I have a simple c++ program (foo.cxx):
#include <stdio.h>
#include <math.h>
int main()
{
long int *p;
double ang2 = -0.23202523431296057;
p = (long int*)&ang2;
printf("The bits of ang2 are %lx\n", *p);
double sin_ang2 = sin(ang2);
printf("sin_ang2 is %0.17f\n", sin_ang2);
p = (long int*)&sin_ang2;
printf("The bits of sin_ang2 are %lx\n", *p);
}
I have two different machines with different hardware, both at Ubuntu 20.04 and both with gcc at 9.3.0. On these two machines, I compile the above code with this command:
g++ -ffloat-store foo.cxx
On machine 1, the result of running the above program is:
The bits of ang2 are bfcdb300bc9c468a
sin_ang2 is -0.22994895724656178
The bits of sin_ang2 are bfcd6ef7a98fc7ce
On machine 2, the result of running the above program is:
The bits of ang2 are bfcdb300bc9c468a
sin_ang2 is -0.22994895724656181
The bits of sin_ang2 are bfcd6ef7a98fc7cf
Notice the slight difference in the results of calling sin() on these two machines.

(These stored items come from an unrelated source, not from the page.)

(** The slots [es] hold the objects [its]; the rest was never used. *)
Definition laid (its : list item) (es : list (list Z)) : Prop :=
  Forall item_ok its /\ exists z, es = concat (raw <$> its) ++ z /\ Forall unused z.

Lemma rd_slot e o : slot_data e -> 0 <= o < 32 -> rd e (0 + o) = Ok (get e o).
Proof. intros [L _] Ho. rewrite rd_in by lia. done. Qed.

Section Find.
(** The name that is looked for: short name with status, and long name. *)
Context (fn lfn w2 : list Z) (fl : Z).
Context (Hfn : length fn = 12%nat) (Hfl : get fn NSFLAG = fl) (Hn : named w2 lfn).
#[local] Set Default Proof Using "Type*".

Definition long_match (long : option (list Z)) : bool := match long with Some w => negb (has fl NS_NOLFN) && same_name w w2 | None => false end.
Definition short_match (s : list Z) : bool := negb (has fl NS_LOSS) && bool_decide (take 11 s = take 11 fn).

Definition bears (it : item) : bool := match it with Named long _ s => long_match long || short_match s | _ => false end.

(** Where the block of an object begins that was found at slot [i]. *)
Definition block_of (it : item) (i : Z) : Z :=
  match it with Named (Some _) _ _ => if has fl NS_NOLFN then NO_BLOCK else 32 * i | _ => NO_BLOCK end.

(** The first object with the name: slot of its short entry, its attribute and block. *)
Fixpoint find_items (its : list item) (i : Z) : option (Z * Z * Z) :=
  match its with
  | [] => None
  | it :: its =>
      match it with
      | Named long ls s => if bears it then Some (i + zlen ls, attr_of s, block_of it i) else find_items its (i + zlen ls + 1)
      | _ => find_items its (i + 1)
      end
  end.

Lemma rd_flag : rd fn NSFLAG = Ok fl.
Proof. rewrite rd_in by (unfold NSFLAG; lia). by rewrite Hfl. Qed.

Lemma scan_unused z i ord sum blk : Forall unused z -> find_scan fn lfn z i ord sum blk = Ok None.
Proof.
  intros Hz. destruct z as [|e z]; [done|]. apply Forall_cons in Hz as [[He E0] _]. cbn [find_scan]. unfold find_look, DIR_Name. rewrite (rd_slot e 0 He) by lia. by rewrite bind_Ok, E0.
Qed.
Section Alloc.
Context {D : Type} `{BlockLaws D}.
#[local] Set Default Proof Using "Type*".

Abbreviation v_geo v := (fs_geo (v_fs v)).
Abbreviation nent v := (n_fatent (v_geo v)).
Abbreviation x_geo x := (v_geo (wd_vol x)).

(** The directory grew by [m] empty slots. *)
Definition grew (sc : Z) (t t' : dtable) (v v' : vol D) : Prop :=
  changed sc t t' v v' /\ exists m, slots v' t' = slots v t ++ replicate m zero_slot.

Lemma grew_peeked sc t v v' : fat_ok v -> table_at v sc t -> peeked v v' -> grew sc t t v v'.
Proof. intros Hf Ht Hp. split; [by apply peeked_changed|]. exists 0%nat. cbn [replicate]. rewrite app_nil_r. by apply (slots_peeked v v' sc). Qed.

Lemma grew_trans sc t1 t2 t3 v1 v2 v3 : fat_ok v1 -> grew sc t1 t2 v1 v2 -> grew sc t2 t3 v2 v3 -> grew sc t1 t3 v1 v3.
Proof.
  intros Hf [C1 [m1 S1]] [C2 [m2 S2]]. split; [by eapply changed_trans|]. exists (m1 + m2)%nat. by rewrite S2, S1, <- app_assoc, replicate_add.
Qed.

Definition alloc_done (t' : dtable) (n_ent : Z) (fr : FRESULT) (v' : vol D) (d' : DIR) : Prop :=
  (fr = FR_OK /\ exists k, at_slot (v_geo v') t' d' k /\ block_at (slots v' t') n_ent k /\ no_block (slots v' t') n_ent k /\ winsect (fs_win (v_fs v')) = d_sect d') \/
  (((fr = FR_NO_FILE /\ (t' = Static \/ nslots (v_geo v') t' = 65536)) \/ (fr = FR_DENIED /\ full v')) /\ no_block (slots v' t') n_ent (nslots (v_geo v') t')).

Lemma no_block_app es z n i : i <= Z.of_nat (length es) -> no_block es n i -> no_block (es ++ z) n i.
Proof.
  intros Hi Hno k Hk (H1 & H2 & H3). apply (Hno k Hk). split; [done|]. split; [lia|]. intros j e Hj Ej. apply (H3 j); [done|]. by rewrite lookup_app_l by (apply lookup_lt_Some in Ej; lia).
Qed.

(** One more slot without a block of [n_ent]. *)
Lemma no_block_next es n_ent n i e : 0 < n_ent -> 0 <= n < n_ent -> n <= i -> es !! Z.to_nat i = Some e ->
  n = i \/ (exists e', es !! Z.to_nat (i - n - 1) = Some e' /\ free_slot e' = false) -> no_block es n_ent i ->
  free_slot e = false \/ n + 1 < n_ent -> no_block es n_ent (i + 1).
Proof.
  intros Hn0 Hn Hi Ee Hmax Hno Hlast k Hk Hb. destruct (decide (k = i)) as [->|]; [|by apply (Hno k); [lia|]]. destruct Hb as (H1 & H2 & H3).
  destruct Hlast as [Hfr|Hlt]; [rewrite (H3 i e) in Hfr; [done|lia|done]|]. destruct Hmax as [->|(e' & Ee' & Hfr)]; [lia|]. rewrite (H3 (i - n - 1) e') in Hfr; [done|lia|done].
Qed.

My question is whether or not this should be expected. I realize there are many nuances with floating point arithmetic that can lead to imprecise results, but is this an example of one? My understanding is that the -ffloat-store option to gcc could have helped deliver consistent results across machines, though it didn't seem to help here:
-ffloat-store
Do not store floating-point variables in registers, and inhibit other options that might change whether a floating-point value is taken from a register or memory. This option prevents undesirable excess precision on machines such as the 68000 where the floating registers (of the 68881) keep more precision than a double is supposed to have. Similarly for the x86 architecture. For most programs, the excess precision does only good, but a few programs rely on the precise definition of IEEE floating point. Use -ffloat-store for such programs, after modifying them to store all pertinent intermediate computations into variables.

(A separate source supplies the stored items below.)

(** ** Properties *)

Section Claims.
Context {D : Type} `{BlockLaws D}.
#[local] Set Default Proof Using "Type*".

Lemma f_mount_ok x path rest : drive_ok (v_dev (ff_vol x)) -> get_ldnumber path = Ok (0, rest) ->
  (forall s, boot_place (bd_sector (v_dev (ff_vol x))) = Some s -> s + 1 < bd_size (v_dev (ff_vol x))) ->
  exists r x', f_mount true path 1 x = Ok (r, x') /\ ff_reg x' = true /\ mount_result (v_dev (ff_vol x)) (Fsid x) (g_pdrv 0 (fs_geo (v_fs (ff_vol x)))) r x'.
Proof.
  intros Hd Hl Hv. unfold f_mount. rewrite Hl. unfold lift at 1. erewrite m_bind_Ok; [|reflexivity]. cbn [fst snd]. change (0 <? 0) with false. cbv iota.
  erewrite m_bind_Ok; [|reflexivity]. change (u8 0) with 0.
  assert (exists x1, (when (ff_reg x) (_ ← onfs (set_geo (g_type 0)); modify (fun s => mk_ff false (Fsid s) (ff_vol s))) : M (ff D) unit) x = Ok (tt, x1) /\
    v_dev (ff_vol x1) = v_dev (ff_vol x) /\ Fsid x1 = Fsid x /\ g_type 0 (g_pdrv 0 (fs_geo (v_fs (ff_vol x1)))) = g_type 0 (g_pdrv 0 (fs_geo (v_fs (ff_vol x))))) as (x1 & E1 & D1 & I1 & G1).
  { destruct (ff_reg x); eexists; (split; [reflexivity|]); done. }
  rewrite (m_bind_Ok _ _ _ _ _ E1). cbn [when].
  set (x2 := mk_ff true (Fsid x1) (mk_vol (mk_fs (g_type 0 (g_pdrv 0 (fs_geo (v_fs (ff_vol x1))))) (fs_win (v_fs (ff_vol x1))) (fs_alloc (v_fs (ff_vol x1)))) (v_dev (ff_vol x1)))).
  rewrite (m_bind_Ok (_ ≫= _) _ x1 tt x2) by done. change (1 =? 0) with false. cbv iota.
  destruct (mount_now_ok 0 0 x2) as (r & x' & E2 & R2 & M2); [cbn [x2 ff_vol v_dev]; by rewrite D1|cbn [x2 ff_vol v_dev]; by rewrite D1|].
  exists r, x'. split; [|split; [done|]].
  - rewrite (m_bind_Ok _ _ x2 (r, rest) x'); [done|]. unfold mount_volume. rewrite Hl. unfold lift. erewrite m_bind_Ok; [|reflexivity]. cbv beta iota. change (0 <? 0) with false. cbv iota.
    erewrite m_bind_Ok; [|reflexivity]. cbn [x2 ff_reg negb]. cbv zeta. change (Z.land 0 254) with 0. erewrite bind_onfs; [|reflexivity]. cbn [ff_vol v_fs fs_geo g_type fs_type ff_reg Fsid].
    erewrite m_bind_Ok; [|reflexivity]. change (fs_type (fs_geo (v_fs (ff_vol x2))) =? 0) with true. cbn [negb andb]. cbv iota. erewrite (m_bind_Ok (mount_now 0 0)); [reflexivity|exact E2].
  - cbn [x2 ff_vol v_dev v_fs fs_geo Fsid] in M2. rewrite D1, I1, G1 in M2. exact M2.
Qed.
(** What a segment gives: the long name [w] in the buffer, a short name that
    can be stored with its status, and the rest of the path. *)
Definition segment (s r : list Z) (w fn lfn p : list Z) (last : bool) : Prop :=
  named w lfn /\ storable fn /\ status_ok last (get fn NSFLAG) /\ Forall name_char w /\ get w (zlen w - 1) <> 32 /\ get w (zlen w - 1) <> 46 /\
  (last = false -> exists s', string_at p s' r /\ (length s' < length s)%nat /\ 32 <= get s' 0 /\ IsSeparator (get s' 0) = false).

Lemma terminator_byte c : 0 <= c < 256 -> IsTerminator c = (c <? 32).
Proof.
  intros Hc. assert (forallb (fun c => eqb (IsTerminator c) (c <? 32)) (seqZ 0 256) = true) as F by (vm_compute; reflexivity). rewrite forallb_forall in F. apply eqb_prop, F, list_elem_of_In, elem_of_seqZ. lia.
Qed.

(** What follows a segment. *)
Lemma seg_end_ok wc p s r : ended wc p s r -> exists last p', (if wc <? 32 then Ok (NS_LAST, p) else p ← skip_seps p; c ← rd p 0; Ok (if IsTerminator c then NS_LAST else 0, p)) = Ok (if last : bool then 4 else 0, p') /\
  (last = false -> exists s', string_at p' s' r /\ (length s' < length s)%nat /\ 32 <= get s' 0 /\ IsSeparator (get s' 0) = false).
Proof.
  intros En. destruct En as [En|(En & s1 & [-> Hs1] & Hl1)]; [rewrite (proj2 (Z.ltb_lt wc 32)) by lia; by exists true, p|]. assert (wc <? 32 = false) as -> by (unfold IsSeparator in En; apply Z.ltb_ge; lia).
  destruct (skip_seps_ok r s1 Hs1) as (s2 & -> & [_ Hs2] & Hl2 & H0). rewrite bind_Ok. destruct s2 as [|c s2].
  - exists true, (0 :: r). split; [done|done].
  - apply Forall_cons in Hs2 as [Hc Hs2]. exists (IsTerminator c), ((c :: s2) ++ 0 :: r). rewrite rd_in by (cbn [app length]; lia). rewrite bind_Ok. change (get ((c :: s2) ++ 0 :: r) 0) with c. split; [by destruct (IsTerminator c)|].
    rewrite terminator_byte by lia. intros Ht. apply Z.ltb_ge in Ht. exists (c :: s2). split; [split; [done|by apply Forall_cons]|]. split; [lia|]. split; [done|]. by destruct H0.
Qed.

Lemma create_name_ok fn lfn path s r : string_at path s r -> units lfn -> fname fn ->
  exists fr fn' lfn' p, create_name fn lfn path = Ok (fr, fn', lfn', p) /\ units lfn' /\ fname fn' /\
    ((fr = FR_INVALID_NAME /\ fn' = fn) \/ (fr = FR_OK /\ exists w last, segment s r w fn' lfn' p last)).
Proof.
  intros Hs Hu Hfn. unfold create_name. pose proof Hs as [Ep Fs]. destruct (name_loop_ok (S (length path)) path s r lfn 0 Hs) as (o & lfn1 & E & Hu1 & R); [rewrite Ep, length_app; cbn [length]; lia|done|lia|].
  rewrite E, bind_Ok. cbv iota beta. destruct o as [[[wc p] di]|]; [|eexists _, _, _, _; split; [reflexivity|]; split; [done|]; split; [done|by left]]. destruct R as (w0 & Fw & [_ Pu] & -> & Hd & En). rewrite Z.add_0_l in *.
  destruct (seg_end_ok wc p s r En) as (last & p' & -> & Hrest).
  rewrite bind_Ok. cbv iota beta. destruct (snip_ok lfn1 w0 Fw ltac:(lia) Hu1) as (w & lfn2 & Es & Ew & Hu2 & Hsn & Hn).
  { intros j Hj. rewrite Pu by lia. rewrite (proj2 (Z.leb_le 0 j)), (proj2 (Z.ltb_lt j _)) by lia. cbn [andb]. by rewrite Z.sub_0_r. }
  rewrite Nat2Z.id, Es, bind_Ok, Ew, bind_Ok. destruct (Z.eqb_spec (zlen w) 0) as [E0|N0]; [eexists _, _, _, _; split; [reflexivity|]; split; [done|]; split; [done|by left]|].
  assert (w <> []) as Hne by (intros ->; done). specialize (Hn Hne). destruct (make_sfn_ok last w lfn2 fn Hn Hfn) as (fn' & -> & Hst & Hfl). rewrite bind_Ok. eexists _, _, _, _. split; [reflexivity|]. split; [done|]. split; [apply Hst|]. right. split; [done|].
  exists w, last. split; [done|]. split; [done|]. split; [done|]. destruct Hsn as (t & -> & _ & Hlast). split; [by apply Forall_app in Fw as [Fw _]|]. destruct Hlast as [|[H1 H2]]; [done|]. split; [done|]. split; [done|]. exact Hrest.
Qed.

The hardware for machine one (lscpu) is:
Architecture: x86_64
CPU op-mode(s): 32-bit, 64-bit
Byte Order: Little Endian
Address sizes: 36 bits physical, 48 bits virtual
CPU(s): 4
...
Vendor ID: GenuineIntel
CPU family: 6
Model: 58
Model name: Intel(R) Core(TM) i5-3320M CPU @ 2.60GHz
...
Flags: fpu vme de pse tsc msr pae mce cx8 apic sep mtr
r pge mca cmov pat pse36 clflush dts acpi mmx f
xsr sse sse2 ss ht tm pbe syscall nx rdtscp lm
constant_tsc arch_perfmon pebs bts rep_good nop
l xtopology nonstop_tsc cpuid aperfmperf pni pc
lmulqdq dtes64 monitor ds_cpl vmx smx est tm2 s
sse3 cx16 xtpr pdcm pcid sse4_1 sse4_2 x2apic p
opcnt tsc_deadline_timer aes xsave avx f16c rdr
and lahf_lm cpuid_fault epb pti ssbd ibrs ibpb
stibp tpr_shadow vnmi flexpriority ept vpid fsg
sbase smep erms xsaveopt dtherm ida arat pln pt
s md_clear flush_l1d
And the hardware for machine 2 is:
Architecture: x86_64
CPU op-mode(s): 32-bit, 64-bit
Byte Order: Little Endian
Address sizes: 39 bits physical, 48 bits virtual
CPU(s): 16
...
Vendor ID: GenuineIntel
CPU family: 6
Model: 158
Model name: Intel(R) Core(TM) i9-9900K CPU @ 3.60GHz
...
Flags: fpu vme de pse tsc msr pae mce cx8 apic sep mtr
r pge mca cmov pat pse36 clflush dts acpi mmx f
xsr sse sse2 ss ht tm pbe syscall nx pdpe1gb rd
tscp lm constant_tsc art arch_perfmon pebs bts
rep_good nopl xtopology nonstop_tsc cpuid aperf
mperf pni pclmulqdq dtes64 monitor ds_cpl vmx s
mx est tm2 ssse3 sdbg fma cx16 xtpr pdcm pcid s
se4_1 sse4_2 x2apic movbe popcnt tsc_deadline_t
imer aes xsave avx f16c rdrand lahf_lm abm 3dno
wprefetch cpuid_fault epb invpcid_single ssbd i
brs ibpb stibp ibrs_enhanced tpr_shadow vnmi fl
expriority ept vpid ept_ad fsgsbase tsc_adjust
bmi1 avx2 smep bmi2 erms invpcid mpx rdseed adx
smap clflushopt intel_pt xsaveopt xsavec xgetb
v1 xsaves dtherm ida arat pln pts hwp hwp_notif
y hwp_act_window hwp_epp md_clear flush_l1d arc
h_capabilities
Any suggestions on ways to get consistent results across these two machines?